How about that?
I remember seeing the calendar when visiting Tikal, a monumental testament to a civilization that collapsed by over-taxing its resources. After the collapse Tikal was abandoned for centuries. Nature overwhelmed the city with tropical vines, trees, and shrubs. To the eye, a canopy of green growth replaced Tikal. Centuries later, the ruins of Tikal were discovered under the sea of green, and the excavations commenced. Tikal is a wonder of antiquity worth seeing if you can get to Guatemala, and we strongly suggest a visit.
Some day, centuries hence, our grand experiment with democracy may face the fate of Tikal. We call that experiment American politics, and we watch it now in real time. It used to look like the movie depiction in Lincoln. To get a glimpse of how and why the US House of Representatives works, see this wonderful, five-star movie. Thoroughly researched for historical accuracy, its stellar performances reveal the character of Abe Lincoln and the turmoil and success that immediately followed Lincoln’s re-election.
Juxtapose this history to our present circumstance, and the contrast is remarkable. Obama is a re-elected president. Like Lincoln’s, his opposition is in the House. In the year preceding Lincoln’s reelection, the Senate had already passed the 13th Amendment. Today’s Democratic party is the opposite of what it was when Democrats were trying to preserve slavery and avoid passage of the 13th Amendment to the US Constitution. At the time, Republicans were the new political force and majority. They lost (in 1856) their first attempt for the White House with Freemont. They won their first national power with Lincoln’s first term. They were re-elected with a majority while the country was engaged in the Civil War and while thousands of American suffered and died.
After Lincoln came the period of reconstruction. Illegalized, slavery ceased, but racism gave way slowly. In some places in the United States, it is still giving way slowly. But the country survived, and the political forces which govern us solidified. We continued to flourish, to defend ourselves in war, and to create a system of social safety on which we currently rely. We started to tax more heavily to pay for that safety. In doing so, we concentrated power in Washington and removed it from the hands of the states.
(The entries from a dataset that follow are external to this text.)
(** [if (!query.startBlock || !query.endBlock) { ... }]: the range is
    completed from the tip. *)
Definition use_tip (chain network : option string) (query : Query) : M Query :=
  if negb (JS.truthy (startBlock query)) || negb (JS.truthy (endBlock query))
  then
    tip <- getLocalTip chain network false ;;
    let tipHeight := ib_height tip in
    let query := set_endBlock query (JS.or (endBlock query) tipHeight) in
    ret (set_startBlock query
           (JS.or (startBlock query) (JS.sub (endBlock query) (JS.Int 1))))
  else ret query.

(** [if (limit > 0 && (query.endBlock - query.startBlock) > limit) { ... }] *)
Definition apply_limit (limit : JS.number) (query : Query) : Query :=
  if JS.gt limit (JS.Int 0)
     && JS.gt (JS.sub (endBlock query) (startBlock query)) limit
  then set_endBlock query (JS.add (startBlock query) limit)
  else query.

(** [if (sort === -1) { ... }] *)
Definition apply_sort (sort : SortSpec) (query : Query) : Query :=
  if sort_is_minus_one sort then
    let b := startBlock query in
    set_endBlock (set_startBlock query (endBlock query)) b
  else query.

Definition getBlocksParams (params : GetBlockParams) : M (Query * Options) :=
  let chain := p_chain params in
  let network := p_network params in
  let sinceBlock := p_sinceBlock params in
  let blockId := p_blockId params in
  let args := default no_args (p_args params) in
  let limit := default (JS.Int 10) (a_limit args) in
  let sort := default (SortBy "height" (JS.Int (-1))) (a_sort args) in
  let options := {| o_limit := limit; o_sort := sort; o_since := a_since args;
                    o_direction := a_direction args;
                    o_paging := a_paging args |} in
  let query := {| startBlock := JS.Int 0; endBlock := JS.Int 0;
                  q_block := None; q_height := None |} in
  if negb (truthy_str chain) || negb (truthy_str network) then
    throw "Missing required chain and/or network param"
  else
    query <- read_blockId blockId query ;;
    query <- read_dates args network query ;;
    (* Get range *)
    query <- read_range sinceBlock limit network query ;;
    let query := use_height query in
    query <- use_tip chain network query ;;
    let query := apply_limit limit query in
    let query := apply_sort sort query in
    ret (query, options).

(** ** getBlocks

    [blockTransform] awaits the promise of a block and attaches the
    confirmations to the converted block. *)
Definition blockHeight_of (b : RawBlock) : JS.number :=
  JS.or (or_undefined (rb_height b) (rb_number b)) (JS.Int 0).

Definition blockTransform (chain network : option string)
    (tipHeight : JS.number) (block : outcome (option RawBlock))
  : outcome BlockWithConfirmations :=
  match block with
  | Throw e => Throw e
  | Ok None => Throw "TypeError: Cannot read properties of null (reading 'height')"
  | Ok (Some b) =>
      let confirmations := JS.Int 0 in
      let blockHeight := blockHeight_of b in
      let confirmations :=
        if JS.ge blockHeight (JS.Int 0)
        then JS.add (JS.sub tipHeight blockHeight) (JS.Int 1)
        else confirmations in
      match transformBlockData chain network (Some b) false with
      | Ok convertedBlock =>
          Ok {| cb_block := convertedBlock; cb_confirmations := confirmations |}
      | Throw e => Throw e
      end
  end.

(** The requests of the range go out as one batch. What the function
    returns is [Promise.all(blockPromises).then(x).catch(error => error)]
    where [x] is the array [blockPromises.map(blockTransform)]: the
    transforms are started, but they are handed to [then] as an array. *)
Definition getBlocks (params : GetBlockParams) : M GetBlocksResult :=
  try_catch
    (let chain := p_chain params in
     let network := p_network params in
     qo <- getBlocksParams params ;;
     let query := fst qo in
     rpc <- getWeb3 (key_of network) (Some "historical"%string) ;;
     tip <- getLocalTip chain network false ;;
     let tipHeight := ib_height tip in
     match Lodash.range (startBlock query) (JS.add (endBlock query) (JS.Int 1)) with
     | inl e => throw e
     | inr blockNumbers =>
         (* batch getBlock requests to reduce latency *)
         emit (EEth (rpcId rpc) (GetBlockBatch blockNumbers)) ;;
         let blockPromises :=
           map (fun n => eth_getBlock env (rpcId rpc) (ByNumber n)) blockNumbers in
         let transforms :=
           map (blockTransform chain network tipHeight) blockPromises in
         unhandled transforms ;;
         match Promise_then (B := list BlockWithConfirmations)
                 (Promise_all blockPromises) (ThenArray transforms) with
         | Ok (inl raw) => ret (RawBlocks raw)
         | Ok (inr converted) => ret (ConvertedBlocks converted)
         | Throw error => ret (ErrorValue error)
         end
     end)
    (fun err =>
       logger_error "Error getting blocks from historical node: %o" err ;;
       ret NoBlocks).

(** ** transformTransactionData *)
Definition or_str (a b : option string) : option string :=
  if truthy_str a then a else b.

Definition or_num (a b : option JS.number) : option JS.number :=
  if truthy_opt a then a else b.

Definition transformTransactionData (chain network : option string) (tx : Tx)
  : TransformedTx :=
  {| t_txid := tx_hash tx;
     t_chain := key_of chain;
     t_network := key_of network;
     t_blockHeight := or_num (tx_blockNumber tx) (tx_block_number tx);
     t_blockHash := or_str (tx_blockHash tx) (tx_block_hash tx);
     t_blockTime := or_str (tx_blockTime tx) (tx_block_timestamp tx);
     t_blockTimeNormalized := tx_blockTimeNormalized tx;
     t_fee := tx_fee tx;
     t_value := tx_value tx;
     t_gasLimit := or_num (tx_gasLimit tx) (tx_gas tx);
     t_gasPrice := or_str (tx_gasPrice tx) (tx_gas_price tx);
     t_nonce := tx_nonce tx;
     t_to := or_str (tx_to tx) (tx_to_address tx);
     t_from := or_str (tx_from tx) (tx_from_address tx);
     t_data := tx_data tx;
     t_effects := tx_effects tx |}.

(** [tx.blockTime = blockTime] *)
Definition set_blockTime (tx : Tx) (blockTime : string) : Tx :=
  {| tx_hash := tx_hash tx; tx_blockNumber := tx_blockNumber tx;
     tx_block_number := tx_block_number tx; tx_blockHash := tx_blockHash tx;
     tx_block_hash := tx_block_hash tx; tx_blockTime := Some blockTime;
     tx_block_timestamp := tx_block_timestamp tx;
     tx_blockTimeNormalized := tx_blockTimeNormalized tx;
     tx_fee := tx_fee tx; tx_value := tx_value tx;
     tx_gasLimit := tx_gasLimit tx; tx_gas := tx_gas tx;
     tx_gasPrice := tx_gasPrice tx; tx_gas_price := tx_gas_price tx;
     tx_nonce := tx_nonce tx; tx_to := tx_to tx;
     tx_to_address := tx_to_address tx; tx_from := tx_from tx;
     tx_from_address := tx_from_address tx; tx_data := tx_data tx;
     tx_effects := tx_effects tx; tx_receipt := tx_receipt tx |}.

(** [tx.receipt = receipt; tx.fee = fee] *)
Definition set_receipt_fee (tx : Tx) (receipt : Receipt) (fee : JS.number) : Tx :=
  {| tx_hash := tx_hash tx; tx_blockNumber := tx_blockNumber tx;
     tx_block_number := tx_block_number tx; tx_blockHash := tx_blockHash tx;
     tx_block_hash := tx_block_hash tx; tx_blockTime := tx_blockTime tx;
     tx_block_timestamp := tx_block_timestamp tx;
     tx_blockTimeNormalized := tx_blockTimeNormalized tx;
     tx_fee := Some fee; tx_value := tx_value tx;
     tx_gasLimit := tx_gasLimit tx; tx_gas := tx_gas tx;
     tx_gasPrice := tx_gasPrice tx; tx_gas_price := tx_gas_price tx;
     tx_nonce := tx_nonce tx; tx_to := tx_to tx;
     tx_to_address := tx_to_address tx; tx_from := tx_from tx;
     tx_from_address := tx_from_address tx; tx_data := tx_data tx;
     tx_effects := tx_effects tx; tx_receipt := Some receipt |}.

(** [{ ...convertedTx, confirmations }] *)
Record TxWithConfirmations : Type := {
  ct_tx : TxJSON env;
  ct_confirmations : JS.number
}.

(** The confirmations [_getTransaction] attaches:
    [tx.blockNumber && tx.blockNumber >= 0] guards the assignment. *)
Definition tx_confirmations (tipHeight : JS.number) (tx : Tx) : JS.number :=
  let confirmations := JS.Int 0 in
  if truthy_opt (tx_blockNumber tx)
     && JS.ge (default JS.NaN (tx_blockNumber tx)) (JS.Int 0)
  then JS.add (JS.sub tipHeight (default JS.NaN (tx_blockNumber tx))) (JS.Int 1)
  else confirmations.

(** ** _getTransaction *)
Definition _getTransaction (chain network : option string) (txId : string)
    (tipHeight : JS.number) (web3 : Rpc) : M (option TxWithConfirmations) :=
  tx <- await (EEth (rpcId web3) (GetTransaction txId))
          (eth_getTransaction env (rpcId web3) txId) ;;
  match tx with
  | Some tx =>
      let confirmations := tx_confirmations tipHeight tx in
      blockTime <- getBlockTimestamp (ByHash (tx_blockHash tx)) (key_of network) ;;
      let tx := set_blockTime tx blockTime in
      receipt <- await (EEth (rpcId web3) (GetTransactionReceipt txId))
                   (eth_getTransactionReceipt env (rpcId web3) txId) ;;
      let tx :=
        match receipt with
        | Some receipt =>
            let fee :=
              JSArith.mul (rc_gasUsed receipt)
                (match tx_gasPrice tx with
                 | Some p => JSArith.parseInt p
                 | None => JS.NaN
                 end) in
            set_receipt_fee tx receipt fee
        | None => tx
        end in
      let tansformedTx := transformTransactionData chain network tx in
      let convertedTx := apiTransform env tansformedTx in
      ret (Some {| ct_tx := convertedTx; ct_confirmations := confirmations |})
  | None => ret None
  end.

(** The text of a value that has passed [typeof txId === 'string']. *)
Definition string_of_value (v : JS.value) : string :=
  match v with
  | JS.Str s => s
  | _ => ""
  end.

(** ** getTransaction *)
Definition getTransaction (params : StreamTransactionParams)
  : M (option TxWithConfirmations) :=
  try_catch
    (let chain := st_chain params in
     let network := st_network params in
     let txId := st_txId params in
     if negb (JS.is_string txId) || negb (truthy_str chain)
        || negb (truthy_str network)
     then throw "Missing required param"
     else
       web3 <- getWeb3 (key_of network) (Some "historical"%string) ;;
       tip <- getLocalTip chain network false ;;
       let tipHeight := ib_height tip in
       _getTransaction chain network (string_of_value txId) tipHeight web3)
    (fun err =>
       logger_error "Error getting transactions from historical node %o" err ;;
       ret None).

(** ** getFee *)

(** [gasPrices.sort((a, b) => (a < b ? 1 : a > b ? -1 : 0))] *)
Fixpoint insert_desc (x : Z) (l : list Z) : list Z :=
  match l with
  | [] => [x]
  | y :: l' => if y <? x then x :: l else y :: insert_desc x l'
  end.

Definition sort_desc (l : list Z) : list Z := fold_right insert_desc [] l.

(** The loop over [min(baseFeePerGas.length, reward.length)] blocks;
    [BigInt(reward[i][0])] throws when the block has no reward entry. *)
Fixpoint gasPrices_of (base : list Z) (rewards : list (list Z))
  : outcome (list Z) :=
  match base, rewards with
  | b :: base', r :: rewards' =>
      match r with
      | r0 :: _ =>
          match gasPrices_of base' rewards' with
          | Ok l => Ok (b + r0 :: l)
          | Throw e => Throw e
          end
      | [] => Throw "TypeError: Cannot convert undefined to a BigInt"
      end
  | _, _ => Ok []
  end.

(** [let { network, target = 4 } = params] *)
Definition target_of (params : GetFeeParams) : JS.number :=
  default (JS.Int 4) (f_target params).

(** [Math.min(target, 4) || 1] *)
Definition whichQuartile (target : JS.number) : JS.number :=
  JS.or (JS.min target (JS.Int 4)) (JS.Int 1).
It was President Lincoln who first passed the law to tax income in 1861. That first tax was replaced with a different form of income tax in 1862. In 1913, at the time of the creation of the Federal Reserve, the top income tax rate was 7%. I will leave the rest of this history to serious readers who want to find it and study it.
To paraphrase the great oration of Lincoln, now we are engaged in a great national debate, determining whether this nation can balance the tension between funding the safety net and taxing income and wealth. We all agree that we cannot tax 100% of income and wealth because we will obtain zero when we do. We also agree that some safety net is a necessity of modern society.
We just witnessed the horrors that occur when young people in our society fall through the safety net and act in a deranged manner. Guns will again become the focus of a huge national debate. Query: will that debate address the lack of funding for the safety net that might have caught Lanza and prevented this mass murder?
In our view, the fiscal cliff issues will eventually be resolved. A middle ground will be found. Alternatively, one side will be sufficiently wearied by the political fight and the other side will find the ways to achieve sufficient votes to pass legislation. Lincoln did it. The Obama-led Democrats and the Boehner-led Republicans will do it, too.
We wish our readers a merry Christmas and a celebratory New Year. We believe a political resolution will prevail because it has to. To paraphrase Lincoln again, the nation will endure and its political character will remain intact.
BTW, markets will like it. Part of our American culture is the private sector and the application of capital investment. The US stock market is under-owned. We reached our target range of 1450-1550 by yearend. We are fully invested. We base that viewpoint on the assumption that any trip over the cliff is temporary. Next stop is 1600 by the middle of Obama’s second term and 2000 on the S&P 500 index by the end of the decade. Low inflation, low interest rates, and a slow (but gradually accelerating) recovery are all ahead of us. Housing is recovering in over 40 states; it was deteriorating in over 40 states just three years ago. Our current account deficit has been shrinking from its peak several years ago.
America is mending in its own volatile and erratic way. You can bet on it. We are.